Until then, there’s a gray area for new producers in this emerging market. NewYork-based CHKP Foods, which makes vegan yogurt with chickpea protein, made sure its packaging and branding was clearly marked for American consumers. “First, we made sure that we’re not breaking any law,” says co-founder Noam Sharon, who is based in Israel. But the naming goes further than simply getting on the right side of potential legal issues. For CHKP, the name “yogurt” fits because the process of making the product is essentially identical to making dairy yogurt.
The chickpea mixture is fermented in the exact same process as the dairy yogurt, although there are different formulations of bacterias used for the different protein source. “There’s a very clear threshold that a product needs to meet in terms of acidity in order to call itself yogurt, and we’re totally there,” says Sharon. “If we go through this entire process, the chemical or scientific process, and the result of the process is actually the same, the only difference is where it was sourced.” In this way, Sharon says that the name “yogurt” has more to do with the production process rather than the raw material. With chickpeas a common ingredient in so many cultures, he says many customers are looking to incorporate products just like this into their diets.
“From a culinary aspect, [chickpeas are] rooted deeply in our conscience and tradition,” says Sharon. The idea that customers might be confused about a chickpea-based product is one that Sharon considers sincerely. For him, the answer isn’t in the names used. It’s in the product labels, “setting proper labeling rules—not in a prohibitive way but in a way that actually helps consumers make good choices.”
While the FDA is considering its new guiding principles for labeling plant-based products, a spokesperson says that the chief concern of the agency is that all American “food products are labeled with truthful and non-misleading information.”

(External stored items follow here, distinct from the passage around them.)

Lemma wp_resurrect A S D c s (Q : World -> unit -> Prop) :
  lists A S D (w_mu s) ->
  (forall s',
     let b := below_cap (w_mu s) in
     let e := entries c (effectiveWeight (conn_at s c)) in
     lists (if b then A ++ e else A) (if b then S else S ++ e) (remove_one c D) (w_mu s') ->
     touches c s s' -> w_counters s' = w_counters s ->
     w_metrics s' = option_map add_promoted (w_metrics s) ->
     conn_at s' c = resurrected b (getWarmupParamsWithLock (w_mu s)) (conn_at s c) ->
     probed c (w_tasks s) (w_tasks s') -> Q s' tt) ->
  wp (resurrectWithLock c) Q s.
Proof.
  intros Hl HQ. unfold resurrectWithLock, upd_metrics.
  wp_step. apply wp_upd_conn. intros s1 Hc1 Ht1 Hm1 Hst1 Htk1 _. rewrite <- Hm1 in Hl.
  wp_step. apply wp_upd_conn. intros s2 Hc2 Ht2 Hm2 Hst2 Htk2 _. rewrite <- Hm2 in Hl.
  wp_step. apply (wp_removeFromDead A S D); [done |]. intros s3 Hl3 Hs3 Htk3 Hr3 Ha3.
  do 4 wp_step.
  set (s4 := with_metrics s3 (option_map add_promoted (w_metrics s3))).
  assert (touches c s s4) as Ht4.
  { etrans; [exact Ht1 |]. etrans; [exact Ht2 |]. exact (same_touches c s2 s3 Hs3). }
  assert (w_counters s4 = w_counters s /\ w_metrics s4 = option_map add_promoted (w_metrics s)) as [Hk4 Hme4].
  { destruct Hs3 as (_ & _ & H1 & H2), Hst1, Hst2. cbn. split; congruence. }
  assert (conn_at s4 c = markAsReadyWithLock (storeOverloadedAt (conn_at s c) 0)) as Hc4.
  { change (conn_at s3 c = markAsReadyWithLock (storeOverloadedAt (conn_at s c) 0)).
    rewrite (same_conn_at _ _ _ Hs3). congruence. }
  assert (w_tasks s4 = w_tasks s) as Htk4 by (cbn; congruence).
  assert (lists A S (remove_one c D) (w_mu s4)) as Hl4 by exact Hl3.
  assert (below_cap (w_mu s4) = below_cap (w_mu s)) as Hbc.
  { change (w_mu s4) with (w_mu s3). unfold below_cap. rewrite Ha3, Hm2, Hm1. rewrite (same_cap _ _ Hs3), Hm2, Hm1. done. }
  assert (getWarmupParamsWithLock (w_mu s4) = getWarmupParamsWithLock (w_mu s)) as Hp4.
  { destruct Ht4 as [[= _ _ E1 E2 _ _ _ _ _ _] _]. unfold getWarmupParamsWithLock. cbn in E1, E2 |- *. by rewrite E1, E2. }
  fold (below_cap (w_mu s4)). rewrite Hbc. clearbody s4. clear dependent s3. clear dependent s2. clear dependent s1.
  destruct (below_cap (w_mu s)) eqn:Hb.
  - wp_step. apply wp_upd_conn. intros s5 Hc5 Ht5 Hm5 Hst5 Htk5 _.
    do 3 wp_step. apply wp_upd_conn. intros s6 Hc6 Ht6 Hm6 Hst6 Htk6 _.
    assert (conn_at s6 c = resurrected true (getWarmupParamsWithLock (w_mu s)) (conn_at s c)) as Hc6'.
    { rewrite Hc6, Hc5, Hc4, Hm5, Hp4. done. }
    wp_step. apply (wp_appendToReadyActive A S (remove_one c D)); [by rewrite Hm6, Hm5 |].
    intros s7 Hl7 Hs7 Hp7. rewrite Hc6', resurrected_weight in Hl7.
    eapply wp_shuffleActive; [exact Hl7 |]. intros s8 Hl8 Hs8 Htk8.
    assert (same s6 s8) as Hs by (by etrans).
    apply HQ; [exact Hl8 | | | | | ].
    + do 3 (etrans; [eassumption |]). by apply same_touches.
    + destruct Hs as (_ & _ & H1 & H2), Hst5, Hst6. congruence.
    + destruct Hs as (_ & _ & H1 & H2), Hst5, Hst6. congruence.
    + by rewrite (same_conn_at _ _ _ Hs).
    + unfold probed in *. rewrite Htk8. by rewrite <- Htk4, <- Htk5, <- Htk6.
  - wp_step. apply wp_upd_conn. intros s5 Hc5 Ht5 Hm5 Hst5 Htk5 _.
    assert (conn_at s5 c = resurrected false (getWarmupParamsWithLock (w_mu s)) (conn_at s c)) as Hc5'.
    { by rewrite Hc5, Hc4. }
    apply (wp_appendToReadyStandby A S (remove_one c D)); [by rewrite Hm5 |].
    intros s6 Hl6 Hs6 _ _ Hp6. rewrite Hc5', resurrected_weight in Hl6.
    apply HQ; [exact Hl6 | | | | | ].
    + do 2 (etrans; [eassumption |]). by apply same_touches.
    + destruct Hs6 as (_ & _ & H1 & H2), Hst5. congruence.
    + destruct Hs6 as (_ & _ & H1 & H2), Hst5. congruence.
    + by rewrite (same_conn_at _ _ _ Hs6).
    + by rewrite <- Htk4, <- Htk5.
Qed.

For a company such as Miyoko’s Creamery, that’s exactly what it is trying to do when it intentionally uses a word such as cheese or butter to describe its products. Packaging and branding is an incredibly thoughtful and time-intensive enterprise. Brands want to make sure their products stand out on store shelves and that consumers even respond emotionally to them. “Visual cues and verbal conventions can reveal meaning to a consumer and build value for a brand,” says Porter. “Using terms like “plant milk butter” or “plant milk cheese” isn’t a hard decision for us; it’s simply the quickest and most direct way to say what these products are.”
While not everyone would agree, it hasn’t stopped plant-based producers such as Miyoko’s. After winning its suit last year, the company closed a $52-million round of funding and is now sold in 30,000 stores across the US alone. But is it butter? For thousands of customers, the answer seems to be yes.